(** X2. The sequences of [buildSymbolSequences] are exactly the maximal runs
    of the symbol in the line, and they come from left to right: every
    position of an earlier sequence is before every position of a later
    one. *)
Theorem buildSymbolSequences_lists_the_runs (line : list Z) (symbol : Z) :
  (∀ r, r ∈ buildSymbolSequences line symbol
        ↔ ∃ a n, r = seq a n ∧ is_run line symbol a n)
  ∧ ∀ i j r1 r2 p q,
      buildSymbolSequences line symbol !! i = Some r1 →
      buildSymbolSequences line symbol !! j = Some r2 →
      i < j → p ∈ r1 → q ∈ r2 → p < q.
Proof.
  destruct (buildSymbolSequences_spec line symbol) as [Hs Hc Hso]. split.
  - intros r. split; [apply Hs|]. intros (a & n & -> & Hrun). by apply Hc.
  - intros i j r1 r2 p q Hi Hj Hlt Hp Hq.
    by apply (StronglySorted_lookup _ _ _ _ _ _ Hso Hi Hj Hlt).
Qed.

(** A position that holds the symbol lies in one of its maximal runs. *)
Lemma run_around line symbol p :
  line !! p = Some symbol →
  ∃ a n, is_run line symbol a n ∧ a ≤ p < a + n.
Proof.
  intros Hp%elem_of_positions_of.
  rewrite <- join_buildSymbolSequences in Hp.
  apply list_elem_of_join in Hp as (r & Hpr & Hr).
  destruct (buildSymbolSequences_spec line symbol) as [Hs _ _].
  destruct (Hs r Hr) as (a & n & -> & Hrun).
  exists a, n. split; [done|]. by apply elem_of_seq in Hpr.
Qed.

(** *** [replaceWildToSymbolInLine] on its own *)

Lemma replaceWildToSymbolInLine_no_wild line symbol :
  wildSymbol config ∉ line → replaceWildToSymbolInLine line symbol = line.
Proof.
  intros Hnw. unfold replaceWildToSymbolInLine.
  rewrite <- (list_fmap_id line) at 2. apply list_fmap_ext.
  intros i x Hx%list_elem_of_lookup_2. simpl.
  case_bool_decide as H; [done|]. exfalso. apply Hnw.
  destruct (decide (x = wildSymbol config)) as [<-|?]; done.
Qed.

(** X3. [replaceWildToSymbolInLine] keeps the length of the line and every
    position that does not hold the wild; it is idempotent; when the
    candidate is not the wild itself, no wild is left in the result; and a
    line without wilds is returned as it is. *)
Theorem replaceWildToSymbolInLine_properties (line : list Z) (symbol : Z) :
  length (replaceWildToSymbolInLine line symbol) = length line
  ∧ (∀ i x, line !! i = Some x → x ≠ wildSymbol config →
            replaceWildToSymbolInLine line symbol !! i = Some x)
  ∧ replaceWildToSymbolInLine (replaceWildToSymbolInLine line symbol) symbol
    = replaceWildToSymbolInLine line symbol
  ∧ (symbol ≠ wildSymbol config →
     wildSymbol config ∉ replaceWildToSymbolInLine line symbol)
  ∧ (wildSymbol config ∉ line → replaceWildToSymbolInLine line symbol = line).
Proof.
  split_and!.
  - apply length_replaceWildToSymbolInLine.
  - intros i x Hi Hx. rewrite replaceWildToSymbolInLine_lookup, Hi. simpl.
    by rewrite decide_False.
  - unfold replaceWildToSymbolInLine. rewrite <- list_fmap_compose.
    apply list_fmap_ext. intros i x _. simpl.
    repeat case_bool_decide; congruence.
  - intros Hs [i Hi]%list_elem_of_lookup.
    rewrite replaceWildToSymbolInLine_lookup in Hi.
    destruct (line !! i) as [x|]; [|done]. cbn [fmap option_fmap option_map] in Hi.
    case_decide; simplify_eq; done.
  - apply replaceWildToSymbolInLine_no_wild.
Qed.

(** *** [validateSymbols] on its own *)

(** X4. [validateSymbols] returns [true] exactly when every symbol is in the
    universe and throws [InvalidSymbolError] exactly when some symbol is
    not; it never returns [false]; and validating the distinct symbols of a
    line, as [call] does, is validating the line. *)
Theorem validateSymbols_spec (symbols : list Z) :
  (validateSymbols symbols = Returns true ↔ Forall in_universe symbols)
  ∧ (validateSymbols symbols = Throws InvalidSymbolError
     ↔ ∃ symbol, symbol ∈ symbols ∧ ¬ in_universe symbol)
  ∧ validateSymbols symbols ≠ Returns false
  ∧ validateSymbols (new_Set symbols) = validateSymbols symbols.
Proof.
  pose proof (validateSymbols_returns symbols) as Hr.
  split_and!.
  - done.
  - rewrite <- Exists_exists. split.
    + intros Ht. apply not_Forall_Exists; [intros ?; apply _|].
      intros Hv%Hr. congruence.
    + intros He. destruct (validateSymbols_cases symbols) as [H|H]; [|done].
      apply Hr in H. apply Exists_exists in He as (s & Hs & Hn).
      rewrite Forall_forall in H. by destruct (Hn (H s Hs)).
  - by destruct (validateSymbols_cases symbols) as [-> | ->].
  - pose proof (validateSymbols_returns (new_Set symbols)) as Hr'.
    rewrite Forall_new_Set in Hr'.
    destruct (validateSymbols_cases symbols) as [H|H],
      (validateSymbols_cases (new_Set symbols)) as [H'|H']; try congruence.
    + apply Hr, Hr' in H. congruence.
    + apply Hr', Hr in H'. congruence.
Qed.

········

• _Task requirements_
What do the lines above say from the one containing "Lemma replaceWildToSymbolInLine_no_wild line" down to the one containing "intros i x Hx%list_elem_of_lookup_2. simpl."? Return them exactly, both end lines included, and only them.

• _Answer section_
Lemma replaceWildToSymbolInLine_no_wild line symbol :
  wildSymbol config ∉ line → replaceWildToSymbolInLine line symbol = line.
Proof.
  intros Hnw. unfold replaceWildToSymbolInLine.
  rewrite <- (list_fmap_id line) at 2. apply list_fmap_ext.
  intros i x Hx%list_elem_of_lookup_2. simpl.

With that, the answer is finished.